(Dataset entries)
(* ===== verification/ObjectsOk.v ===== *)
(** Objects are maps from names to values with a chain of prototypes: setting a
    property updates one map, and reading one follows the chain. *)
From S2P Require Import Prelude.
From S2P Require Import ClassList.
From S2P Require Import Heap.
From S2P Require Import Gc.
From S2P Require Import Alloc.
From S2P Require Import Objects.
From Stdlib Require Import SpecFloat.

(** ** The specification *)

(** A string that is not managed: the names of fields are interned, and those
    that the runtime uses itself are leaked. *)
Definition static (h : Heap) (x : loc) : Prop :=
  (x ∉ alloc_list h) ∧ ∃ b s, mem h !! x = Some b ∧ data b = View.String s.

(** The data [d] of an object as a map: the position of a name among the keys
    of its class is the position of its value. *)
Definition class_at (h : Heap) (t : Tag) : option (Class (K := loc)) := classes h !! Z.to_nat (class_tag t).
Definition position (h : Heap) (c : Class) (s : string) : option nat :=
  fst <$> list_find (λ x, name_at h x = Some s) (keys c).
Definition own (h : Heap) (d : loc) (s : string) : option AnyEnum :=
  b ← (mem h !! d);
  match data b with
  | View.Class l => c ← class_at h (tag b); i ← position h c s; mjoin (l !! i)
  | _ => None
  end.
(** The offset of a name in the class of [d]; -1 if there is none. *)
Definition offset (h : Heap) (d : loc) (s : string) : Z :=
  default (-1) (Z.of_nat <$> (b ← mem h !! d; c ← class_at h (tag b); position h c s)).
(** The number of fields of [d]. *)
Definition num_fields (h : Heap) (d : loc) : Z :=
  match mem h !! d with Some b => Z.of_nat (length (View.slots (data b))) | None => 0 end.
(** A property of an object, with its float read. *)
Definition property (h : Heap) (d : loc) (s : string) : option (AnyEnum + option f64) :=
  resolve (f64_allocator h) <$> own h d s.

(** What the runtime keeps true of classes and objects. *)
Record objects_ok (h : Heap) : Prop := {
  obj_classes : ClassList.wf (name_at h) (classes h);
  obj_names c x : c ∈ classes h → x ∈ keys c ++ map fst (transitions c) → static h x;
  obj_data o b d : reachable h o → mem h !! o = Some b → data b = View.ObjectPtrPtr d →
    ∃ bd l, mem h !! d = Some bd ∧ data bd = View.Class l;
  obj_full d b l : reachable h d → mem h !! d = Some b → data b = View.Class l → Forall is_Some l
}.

TASK TO CARRY OUT
Scan the records above for the word "option". Copy each line that has it.

THE COMPLETED TASK
Definition class_at (h : Heap) (t : Tag) : option (Class (K := loc)) := classes h !! Z.to_nat (class_tag t).
Definition position (h : Heap) (c : Class) (s : string) : option nat :=
Definition own (h : Heap) (d : loc) (s : string) : option AnyEnum :=
Definition property (h : Heap) (d : loc) (s : string) : option (AnyEnum + option f64) :=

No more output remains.